2026-06-02·5 min read·sota.io Team

EU AI Act Automated Compliance Testing: Building a CI/CD Audit Pipeline for High-Risk AI Systems

Post #1463 in the sota.io EU AI Act Compliance Series

EU AI Act CI/CD compliance pipeline with automated audit gates

The August 2, 2026 EU AI Act deadline creates an uncomfortable reality for engineering teams: your high-risk AI system must carry a paper trail of compliance evidence before it goes to market, but modern ML workflows deploy models weekly or daily. If your compliance process is purely manual — a quarterly review session, a PDF checklist, an annual third-party audit — you will either ship non-compliant models or freeze deployments while lawyers catch up.

The solution is to shift compliance left: embed EU AI Act verification gates directly into your CI/CD pipeline so every model build either passes an automated audit or fails fast with actionable evidence. This post is the first in a five-part series on building that pipeline.

Why Manual Compliance Fails for AI Systems

Traditional software compliance works because code is deterministic. A security scan of yesterday's build is still valid today. A penetration test document from six months ago describes a known attack surface.

AI systems break this assumption. When you retrain a model on updated data, the bias profile changes. When you tune hyperparameters for accuracy, robustness against adversarial inputs may degrade. When you add a new feature to the input vector, the explainability obligation (Art.13 instructions for use) may require updated documentation.

EU AI Act Art.9(1) requires that your risk management system address risks throughout the entire lifecycle of the high-risk AI system, not just at initial placement on the market. Art.9(6) explicitly requires testing before market release and in each subsequent deployment. This lifecycle framing is what makes CI/CD integration not just convenient but legally necessary.

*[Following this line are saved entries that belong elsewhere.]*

(* ===== verification/Prelude.v ===== *)
(** * kvengine: a verification of the durable, replicated key-value store

    ** The program and the files that model it

    kvengine (src/) is a Go program. Clients speak a text protocol to a server,
    which calls a key-value store: either a durable map on top of a write-ahead
    log, or that map behind Raft. The log can also be streamed to followers. A
    log-structured engine and a linearizability checker stand beside it.

    Shared basics and the parts of Go's standard library the program uses:
    - [Prelude]: this file. The outcome of a Go function (a value, an error, a
      panic), machine integers with explicit wrap-around, bytes and
      little-endian numbers, byte streams and [io.ReadFull], decimal printing,
      the order on byte strings; tactics and the hint databases [kv].
    - [GoIO]: CRC-32, an [os.File] whose system calls follow a script of
      failures and which knows its fsynced prefix, crash images, [bufio.Writer]
      with its buffer and sticky error.
    - [GoText], [GoUtf8]: UTF-8, [strings.Fields], [ToUpper], [ReplaceAll],
      [strconv.Atoi], [%q]; valid strings and their repair.
    - [GoJson], [GoJsonTypes]: the text and the types of encoding/json. A
      [codec] is a Go type with its encoder and decoder, [codec_ok] its round
      trip.
    - [Listeners]: the accept loop that three servers of the program share, as
      a state machine.

    Storage:
    - [Wal] (internal/wal/wal.go): record framing, [ReadRecord], [Replay], the
      log object ([Append], [Sync], [Close]), and [StreamFrom] as the transition
      system [stream_step], interleaved with writers in [sys_step].
    - [Store] (internal/store/store.go): the classes [KVStore] and [KVStoreOk]
      (the server's interface and its laws), [Open], [Put], [Delete], [Get],
      [Len], [Close], and the same writes split at their lock releases for
      concurrent callers ([cstep]). [StoreSnapshot] has [Snapshot] and
      [RestoreSnapshot].
    - [Lsm] (internal/lsm/lsm.go): memtable, table files, [Get], [maybeFlush],
      [compact], [Flush].
    - [Linearcheck] (internal/linearcheck/linearcheck.go): recorder, sequential
      reference and search.

    Clients and followers:
    - [Server] (internal/server/server.go): the handlers as programs ([prog])
      that work on a connection and call a store, and one connection, from bytes
      to bytes, against any [KVStore]; [ServerLife]: accepting, serving and
      closing with any number of clients, whose calls of the store interleave
      section by section ([KVSteps]).
    - [Replication] (internal/replication/): [handleFollower], the follower's
      [runOnce] with its offset file, and the system of sessions and crashes
      ([fstep]); [LeaderLife]: the leader with any number of followers.

    Raft (internal/raft/):
    - [RaftNode] (raft.go, persist.go, snapshot.go): a node as a record and one
      function per handler, timer body and reply.
    - [RaftCluster]: nodes and the RPCs between them as a transition function
      on events; any message may be delayed, reordered or lost, any node may
      crash and restart or take a snapshot.
    - [RaftSteps], [RaftLogs], [RaftSafety]: the safety argument for cluster
      runs: what a step does to terms and logs, the logs of the leaders, and
      what is committed.
    - [RaftTransport] (transport.go, envelopes of tcp_transport.go),
      [SimTransport] (sim_transport.go), [TcpTransport] (tcp_transport.go): the
      three transports.
    - [RaftWire]: the JSON of the Raft types; [RaftTyped]: numbers and names
      stay within their Go types when requests are handled; [RaftPersist] (persist.go, snapshot.go): the
      two files as bytes that are replaced and may lose renames.

    The program (cmd/kvengine/main.go):
    - [Kvengine]: the Raft-backed store: commands, the apply loop, waiting.
    - [RaftReplicas]: cluster and stores together.
    - [Kvmain]: flags, peer lists, the commands, and how a node is started.

    A Go struct is a record, an operation a function from the state to the
    result and the new state, an error a value of an error type. Failures of
    files and connections come from scripts carried in the state, so theorems
    quantify over all of them. Mutexes make an operation one step; where the
    code releases a lock in the middle, the model has one step per critical
    section.

    ** What the theorems show

    - Durability. Every crash image of the log replays to a prefix of the
      written records that contains the acknowledged ones; so does the store,
      sequentially and with concurrent callers. Behind the server, a write that
      was answered [+OK] is one the client asked for and is recovered, with any
      bytes a client may send ([server_durable]) and with any number of clients
      ([server_conc_durable]). These start from a log of whole, synced records
      within the size that replay accepts. A Raft state file is after any
      failures and a crash one that was written completely.
    - Formats. Records, table files, envelopes, offsets, lengths, commands,
      snapshots, RPCs and state files read back as written; torn records end a
      replay cleanly; replay, JSON parsing and the server loop end on every
      input.
    - Functional correctness. A protocol session behaves as a finite map over
      any store that meets [KVStoreOk], which the durable store does; with many
      clients the calls of the store, in the order in which they take effect,
      explain every reply, and every client is served ([server_serializable],
      [server_serves]); a sequence of command-line calls behaves as a map; the
      LSM engine holds the newest entries whatever writes fail; the checker
      decides linearizability of histories in which no operation ends before it
      starts; AppendEntries merges logs as a reference function does; votes and
      commits follow Raft's rules.
    - Transports. A call over TCP does what a call of the in-memory transport
      does, no bytes on a connection make a node panic or leave its types, and
      the simulation transport with links only cut and healed is the in-memory
      transport.
    - Distributed runs. A follower whose log is never torn is a prefix of its
      leader as long as no rename of its offset file is lost, and catches up in
      any case; every stream of a leader sends the durable log, and ends after
      [Close]. The theorems on clusters are about runs without snapshots
      ([no_snapshots]), in which state files can be written. In no such run does
      a handler, a timer, a proposal or a restart panic. As long as no node
      votes twice in a term: a term has one leader, logs match, leaders are
      complete, no two commands are applied at one index, the apply loop does
      not panic either, a rejected leader backs up ([raft_backup_progress]), and
      the stores of nodes that have applied equally far are equal, across
      crashes.
    - What fails. The proofs also pin down where the code does not do what it
      means to. A same-term AppendEntries clears the vote, so the condition of
      one vote per term can be broken, and two leaders of a term and divergent
      commits are reachable ([raft_two_leaders], [raft_divergent_commit]); so
      can a lost rename ([lost_rename_votes_twice]). A snapshot shortens the log
      and leaves the indices as they were, so the leader panics at its next
      heartbeat ([raft_snapshot_panics], [raft_snapshot_run_panics]) or stops
      committing ([raft_snapshot_stall]). A torn record in a follower's log
      makes it diverge for good ([replication_torn_diverges]). A write through Raft is acknowledged before it is
      committed ([put_acks_before_commit], [acknowledged_write_lost]). A
      flushed tombstone does not shadow older tables
      ([lsm_deleted_key_returns]); reopening behind a torn record loses later
      writes ([store_torn_reopen]); concurrent puts of a key may leave memory
      and log disagreeing ([store_conc_divergence]); oversized records are
      written but not read ([wal_oversized_lost]); a bad PUT length lets the
      value run as commands ([server_bad_length]); keys that are not UTF-8 do
      not survive JSON ([snapshot_binary_keys], [command_binary_collision]);
      closing too early or twice goes wrong ([close_before_serve],
      [leader_close_twice]).

    ** Bounds and fuel

    Loops that are not structural take fuel that is proved sufficient: [Replay],
    [readAll], [sst_get], [runOnce] and [handleConn] get one iteration per input
    byte and one more, since each iteration consumes a byte, on damaged input
    too ([wal_replay_total], [readAll_loop_total], [sst_scan_total],
    [runOnce_total], [server_total]); so does the JSON parser ([parse_total]);
    [bufio_Write] needs three iterations ([bufio_write_loop_done]);
    [waitApplied] polls every five milliseconds for five seconds, so a thousand
    and one iterations suffice ([wait_applied_returns]); the linearizability
    search recurses once per operation; [dec_go] once per bit. In cluster runs
    an event that would take a log to 2^62 entries or a term past 2^64 - 1 does
    not happen. A snapshot is due at the hundredth command of a process, so the
    theorem on equal stores is about fewer.

    ** What is not modelled

    Dialling and deadlines other than as failures; goroutine scheduling other
    than as interleaving; timers other than as events that may happen at any
    time; the profiling endpoint, log lines and the text of messages. A
    handler's work on its own connection within a turn is one step; the log of
    a follower's leader stays below 2^63 bytes. Parameters: the table of Unicode case mappings and
    printable runes beyond ASCII, and the generator of math/rand, as a function
    of the seed and the number of draws. The fault-injection helper of the
    tests is not modelled: it appends and syncs numbered records.

    ** Plan

    Next come a repair of the snapshot indices and its proof; the
    linearizability of the store's operations against [Linearcheck]'s
    specification; and liveness of elections under timing assumptions. *)
From stdpp Require Import prelude gmap sorting.
From Stdlib Require Import ZArith Lia Strings.Byte.
From Stdlib Require Strings.String.
Export String.StringSyntax.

The Five Mandatory Compliance Gates

A robust EU AI Act CI/CD pipeline needs five verification stages, each mapped to specific legal obligations:

Gate 1: Data Governance (Art.10)

Art.10 requires that training, validation, and test datasets be managed according to defined data governance practices. Your pipeline must verify:

Tools: Evidently AI for data drift and bias reporting, Fairlearn for fairness metrics, Great Expectations for dataset validation.

# .github/workflows/compliance-gate-data.yml
- name: Data Governance Gate (Art.10)
  run: |
    python scripts/check_dataset_provenance.py --registry data-registry.json
    python scripts/run_bias_report.py --dataset $DATASET_PATH --output reports/art10-bias-$(date +%Y%m%d).html
    python scripts/check_representativeness.py --regions EU --threshold 0.85

The gate fails — and the build stops — if the bias report detects a demographic parity gap above your defined threshold, or if dataset provenance cannot be verified.

Gate 2: Accuracy and Robustness (Art.15)

Art.15 requires that high-risk AI systems achieve appropriate levels of accuracy, robustness, and cybersecurity. Critically, Art.15(1) specifies that these properties must be maintained throughout the lifecycle at a consistent performance level.

Your CI/CD pipeline must define and enforce performance thresholds:

# scripts/run_accuracy_gate.py
REQUIRED_ACCURACY = 0.92  # Must match Annex IV technical documentation
REQUIRED_ROBUSTNESS = 0.88  # Performance on held-out test set with distribution shift

accuracy = evaluate_model(model, validation_set)
robustness = evaluate_model(model, shifted_validation_set)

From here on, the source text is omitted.